What makes the Pacific Plate different is its size. The Earth's crust is divided into dozens of plates with six of the largest called "continental plates" because they comprise the continents. They are the North American, South American, Eurasian, African, Indo-Australian and Antarctic plates. The other three big ones - Pacific, Nazca and Cocos - are known as "oceanic plates" because they are located almost entirely underwater. There are many smaller plates, many of which have broken off from the larger ones.

The Pacific Plate covers almost the entire floor of the Pacific Ocean, making it the largest plate on the planet.
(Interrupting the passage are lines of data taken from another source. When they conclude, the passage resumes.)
(* ===== verification/PullSyncDemo.v ===== *)
(** * Pull sync on the concrete reserve

    The pull-sync theorems applied to a puller with an empty reserve and a
    server holding the trace of ReserveDemo: three entries in bin 5, two of them
    the same address under two batches. *)

From S2P Require Import Prelude.
From S2P Require Import Postage.
From S2P Require Import ReserveTx.
From S2P Require Import ReserveStore.
From S2P Require Import ReserveSpec.
From S2P Require Import ReserveSync.
From S2P Require Import ReserveDemo.
From S2P Require Import PullSync.
From S2P Require Import PullSyncSpec.

Definition demo_verify : DbBatchStore → StampedChunk → result VerifyError unit := funding_verify 0.

Definition passes (c : StampedChunk) : bool :=
  match demo_verify demo_batches c with Ok _ => true | Err _ => false end.

Definition demo_target : SyncTarget := mkSyncTarget 1 9 [5].

Definition demo_puller (events : list PullsyncEvent) : Puller :=
  mkPuller events (mkIntervals ∅ ∅) demo_start 0 [].

Lemma passes_ok c : passes c = true → demo_verify demo_batches c = Ok tt.
Proof. unfold passes. destruct (demo_verify demo_batches c) as [[]|]; done. Qed.

Lemma forallb_passes chunks : forallb passes chunks = true → Forall (λ c, demo_verify demo_batches c = Ok tt) chunks.
Proof. intros H. apply Forall_forall. intros c Hc. apply passes_ok. rewrite forallb_forall in H. apply H. by apply list_elem_of_In. Qed.

#[local] Opaque demo_reserve.

Lemma truncated_page_skipped_witness :
  ∃ topmost chunks p' it,
    range_exchange 5 0 1 demo_reserve = Some (topmost, chunks) ∧
    sync_round demo_verify demo_target 5 (demo_puller [RangeDelivered 0 5 topmost chunks]) = inl p' ∧
    length chunks = 1%nat ∧
    it ∈ scan_bin_from 5 0 demo_reserve ∧
    it ∉ scan_bin_from 5 (interval 9 5 (pu_intervals p')) demo_reserve.
Proof.
  pose proof (range_exchange_spec 5 0 1 demo_reserve demo_ok) as Hex.
  set (topmost := max_seq 0 _) in Hex. set (chunks := omap _ _) in Hex.
  destruct (truncated_page_skipped demo_verify demo_reserve 5 0 1 demo_target
    (demo_puller [RangeDelivered 0 5 topmost chunks]) [] topmost chunks 5) as (p'&it&E&Hi&Hin&_&Hl&Hnot).
  - exact demo_ok.
  - lia.
  - lia.
  - vm_compute. lia.
  - exact Hex.
  - reflexivity.
  - reflexivity.
  - apply forallb_passes. vm_compute. reflexivity.
  - exists topmost, chunks, p', it. split; [exact Hex|]. split; [exact E|]. split; [exact Hl|].
    split; [eapply elem_of_sublist; [exact Hin|apply sublist_take]|]. simpl in Hi. rewrite Hi. exact Hnot.
Defined.


(** Address 5 under batch 1 (timestamp 10) and batch 2 (timestamp 11). *)
Definition demo_stamp (batch ts : Z) : Stamp := mkStamp batch 0 ts [batch].

Definition demo_key (batch ts : Z) : EntryKey := mkEntryKey 5 batch (stamp_hash (demo_stamp batch ts)) 5.

Definition demo_value (batch ts seq : Z) : EntryValue :=
  mkEntryValue 5 seq (stamp_to_bytes (demo_stamp batch ts)).

Lemma older_stamp_never_delivered_witness :
  ∃ topmost chunks, range_exchange 5 0 250 demo_reserve = Some (topmost, chunks) ∧ length chunks = 3%nat ∧
    ∀ c, c ∈ chunks → any_address (sp_any c) = 5 → sp_stamp c ≠ demo_stamp 1 10.
Proof.
  pose proof (range_exchange_spec 5 0 250 demo_reserve demo_ok) as Hex.
  set (topmost := max_seq 0 _) in Hex. set (chunks := omap _ _) in Hex.
  exists topmost, chunks. split; [exact Hex|]. split; [vm_compute; reflexivity|].
  apply (older_stamp_never_delivered demo_reserve 5 0 250 topmost chunks
    (demo_key 1 10) (demo_value 1 10 1) (demo_stamp 1 10) (demo_key 2 11) (demo_value 2 11 2) (demo_stamp 2 11)).
  - exact demo_ok.
  - lia.
  - lia.
  - exact Hex.
  - vm_compute. lia.
  - vm_compute. reflexivity.
  - reflexivity.
  - simpl. lia.
  - vm_compute. reflexivity.
  - vm_compute. reflexivity.
  - vm_compute. reflexivity.
  - reflexivity.
  - simpl. lia.
Defined.
Lemma tied_above k s : Forall (λ y, k < key y) s → tied k s = [].
Proof. rewrite Forall_forall. intros H. apply filter_none. intros y Hy%H. lia. Qed.

(** What is kept under a key after an insertion. *)
Lemma tied_ins k x s : StronglySorted key_lt s →
  head (tied k (ins x s)) =
  if decide (key x = k) then if is_cac x then Some x else Some (default x (head (tied k s)))
  else head (tied k s).
Proof.
  induction 1 as [|y s Hs IH Hy]; simpl.
  - rewrite tied_cons. case_decide; [|done]. by destruct (is_cac x).
  - destruct (decide (key y < key x)); [|destruct (decide (key y = key x)) as [Hk|Hk]]; rewrite !tied_cons.
    + destruct (decide (key y = k)); [by rewrite decide_False by lia|]. by rewrite IH.
    + replace (key (if is_cac x then x else y)) with (key x) by (by destruct (is_cac x)). rewrite Hk.
      destruct (decide (key x = k)); [|done]. by destruct (is_cac x).
    + destruct (decide (key x = k)); [|done]. rewrite decide_False by lia.
      rewrite tied_above; [by destruct (is_cac x)|]. eapply Forall_impl; [done|]. simpl. lia.
Qed.

Lemma tied_snoc k x cands : tied k (cands ++ [x]) = tied k cands ++ if decide (key x = k) then [x] else [].
Proof. unfold tied. rewrite filter_app. done. Qed.

Lemma winner_snoc k x cands :
  winner (cands ++ [x]) k =
  if decide (key x = k) then if is_cac x then Some x else Some (default x (winner cands k))
  else winner cands k.
Proof.
  unfold winner. rewrite tied_snoc. case_decide; [|by rewrite app_nil_r].
  rewrite filter_app. destruct (is_cac x) eqn:Ex.
  - rewrite filter_cons_True by (by rewrite Ex). by rewrite filter_nil, last_snoc.
  - rewrite filter_cons_False by (rewrite Ex; intros []). rewrite filter_nil, app_nil_r.
    destruct (last _); [done|]. by destruct (tied k cands).
Qed.

Lemma unbounded_winner cands k : head (tied k (foldl (flip ins) [] cands)) = winner cands k.
Proof.
  induction cands as [|x cands IH] using rev_ind; [done|]. rewrite foldl_app. cbn [foldl flip].
  rewrite tied_ins by apply unbounded_sorted. by rewrite winner_snoc, IH.
Qed.
(* ===== verification/ChainIndex.v ===== *)
(** * The chain event-indexing engine

    [crates/chain/index/src/engine.rs], [cursor.rs], [error.rs], [reader.rs]:
    the [EventEngine] pages finalized logs from a provider, shrinks a page the
    provider rejects, applies each log in chain order and checkpoints a cursor
    per indexer.  The provider, the indexer's [apply] and the commit of the
    cursor transaction are oracles indexed by how often they were called, so
    every pattern of failures is covered; the engine's trace of applied logs is
    part of its state.

    The theorems: whatever fails and however often the process restarts, the
    logs applied, by first delivery, are a gapless prefix of the canonical log
    sequence that covers everything the cursor claims; and with a provider that
    serves single blocks, a pass ends at the finalized head having applied each
    remaining log exactly once. *)

From S2P Require Import Prelude.

(** ** Logs, errors, cursors *)

Section data.
Context {Payload : Type}.

Record Log := mkLog { lg_block : option Z; lg_index : option Z; lg_data : Payload }.

Definition opt_compare (a b : option Z) : comparison :=
  match a, b with
  | None, None => Eq
  | None, Some _ => Lt
  | Some _, None => Gt
  | Some x, Some y => x ?= y
  end.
As a result, whenever it rubs or collides with other plates the impact can be felt from New Zealand to Japan, Alaska, Canada, the United States and down to Chile.

It also moves much faster than the others, which results in more frequent earthquakes. All plates shift because the Earth's crust sits on top of a layer of hot, malleable rock. The soft rock layer is constantly moving as bits of it heat up, rise close the surface and then fall down as they cool. That heating and reheating pushes the plates around the Earth's crust slowly, at about the same rate a human fingernail grows. Because the Pacific Plate is so large, it travels with less drag. As a result, parts of it shift as much as 10 centimetres annually, about twice as fast as most other plates.

Earthquakes happen when two plates either rub alongside each other or collide, forcing one plate on top of the other. Neither process is smooth and pieces often become stuck together. As the plates keep moving, pressure builds in the locked area, sometimes for decades or centuries. An earthquake occurs when the stuck section suddenly gives way. Some plates pull apart from each other, which generally doesn't cause earthquakes. Iceland, for example, is being slowly torn apart because it's on top of a ridge between the North American and the Eurasian plates that are moving in opposite directions.

Quakes are more severe along the Pacific Plate in part because it is denser than the others. When the Pacific Plate hits a continental plate, it tends to slide underneath, something geologists call "subduction." There are several "subduction zones" along the ridges of the Pacific Plate, including a couple off the coast of British Columbia.

The sheer size of the Pacific Plate means these zones are massive, sometimes stretching hundreds of kilometres. So when a piece gets stuck and finally gives way, the force is often far more powerful than when other plates interact. Japan's earthquake on Friday measured 8.9 on the Richter scale, making it about 1,000 times more intense than the quake that struck Haiti last year. Reports also suggest the force of Friday's earthquake was so powerful it moved the island of Hensho 2.4 metres to the east.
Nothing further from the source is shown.